Urging Finance Minister P Chidambaram to continue with tax reforms and fiscal consolidation, eminent economists Friday identified removal of tax exemptions as critical for generating additional resources.
In a pre-Budget meeting with the finance minister, they also stressed the need to increase allocation for improving the quality of education and improving infrastructure in rural areas.
Removal of exemptions on software exports, the small-scale sector and special category states were some of the areas mentioned by the economists.
Initiating the discussion, Chidambaram said employment generation and creation of infrastructure for providing services in rural areas were the biggest challenges next fiscal.
ICRA's Chief Economist Saumitra Choudhuri said, "We need to continue fiscal consolidation, both at the Centre and in states. Exemption should be kept under control, while customs duty be reduced in a phased manner."
Nagesh Kumar, director general of Research and Information System of Developing Countries, said the Budget should provide strategic direction for making India a manufacturing hub.

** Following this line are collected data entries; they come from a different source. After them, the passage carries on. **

(** X4: the lookup of an order id is exact.  For a non-empty id the
    handler reports a status exactly for the ids "1234", "5678" and "9999"
    and answers with the could-not-find message exactly for every other id:
    an id with a digit more or a zero in front is another id. *)
Theorem handle_track_order_exact (entities : gmap string (list N))
    (order_id : list N) :
  entities !! "order_id" = Some order_id →
  order_id ≠ [] →
  (handle_track_order entities
   = lit "I could not find any details for order ID " ++ order_id
     ++ lit ". Please check the ID and try again."
   ↔ order_id ∉ [lit "1234"; lit "5678"; lit "9999"])
  ∧ (order_id ∈ [lit "1234"; lit "5678"; lit "9999"] →
     ∃ status, MOCK_ORDERS !! order_id = Some status
               ∧ handle_track_order entities
                 = lit "Your order " ++ order_id ++ lit " status: " ++ status).
Proof.
  intros He Hne. rewrite (handle_track_order_found entities order_id He Hne).
  assert (order_id ∈ [lit "1234"; lit "5678"; lit "9999"]
          ↔ is_Some (MOCK_ORDERS !! order_id)) as Hin.
  { rewrite !elem_of_cons, elem_of_nil. split.
    - intros [-> | [-> | [-> | []]]]; vm_compute; eauto.
    - intros [status Hs]. apply MOCK_ORDERS_lookup in Hs.
      destruct Hs as [[-> _] | [[-> _] | [-> _]]]; auto. }
  rewrite Hin. destruct (MOCK_ORDERS !! order_id) as [status|] eqn:Hs.
  - split; [|eauto]. split; [discriminate|].
    intros Hno. destruct Hno. eauto.
  - split; [|by intros [? ?]]. split; [|done].
    intros _ [? ?]. done.
Qed.

Lemma handle_track_order_exact_witness :
  let entities : gmap string (list N) := {[ "order_id" := lit "01234" ]} in
  entities !! "order_id" = Some (lit "01234")
  ∧ lit "01234" ≠ []
  ∧ handle_track_order entities
    = lit "I could not find any details for order ID 01234. Please check the ID and try again.".
Proof.
  intros entities.
  assert (entities !! "order_id" = Some (lit "01234")) as He
    by (vm_compute; reflexivity).
  assert (lit "01234" ≠ []) as Hne by discriminate.
  split_and!; [exact He | exact Hne |].
  apply (proj1 (handle_track_order_exact entities (lit "01234") He Hne)).
  vm_compute. intros Hin. by repeat (apply elem_of_cons in Hin as [Hin | Hin]; [discriminate|]);
    apply elem_of_nil in Hin.
Defined.

(** ** Questions and greetings, end to end *)

Lemma detect_intent_keyword_rule {py : PyStr} (message kw : list N) :
  ¬ mentions_tracking (lower message) →
  first_keyword (lower message) kw →
  detect_intent message = ("faq", {[ "keyword" := kw ]}).
Proof.
  intros Hnt Hkw. apply find_keyword_first in Hkw.
  rewrite <- mentions_tracking_test in Hnt. apply not_true_is_false in Hnt.
  unfold detect_intent. by rewrite Hnt, Hkw.
Qed.

Lemma handle_faq_of_keyword {py : PyStr} (kw answer : list N) :
  all_ascii kw = true →
  handle_faq (py := ascii_runtime) {[ "keyword" := kw ]} = answer →
  handle_faq {[ "keyword" := kw ]} = answer.
Proof.
  intros Hkw <-. apply handle_faq_agree. by rewrite lookup_singleton_eq.
Qed.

"We should also move to providing subsidies to research and development as is done by the developed world."
Suman Bery, director-general of National Council of Applied Economic Research, said since Budgets of state governments and the Centre were constrained, economic activities should be deregulated for boosting employment.
Non-farm employment should be generated in rural areas by deregulating economic activities to ensure participation of small units.
The economists suggested a new regulatory architecture for higher education, to remove entry barriers, and enhance quality of education and improve access of disadvantaged groups to such education.
Other suggestions in this context included changing the rules governing "not for profit" educational institutions for encouraging greater involvement of private enterprise in higher education and introduction of an "inheritance tax" with tax concessions for philanthropic contributions to educational institutions on the lines prevailing in the US.
Autonomy measures for unlocking the productive potential of public sector banks, expansion of rural non-farm activities in the overall policy thrust on rural development, and rationalisation and simplification of expenditure planning in government departments were some of the other suggestions made at the meeting.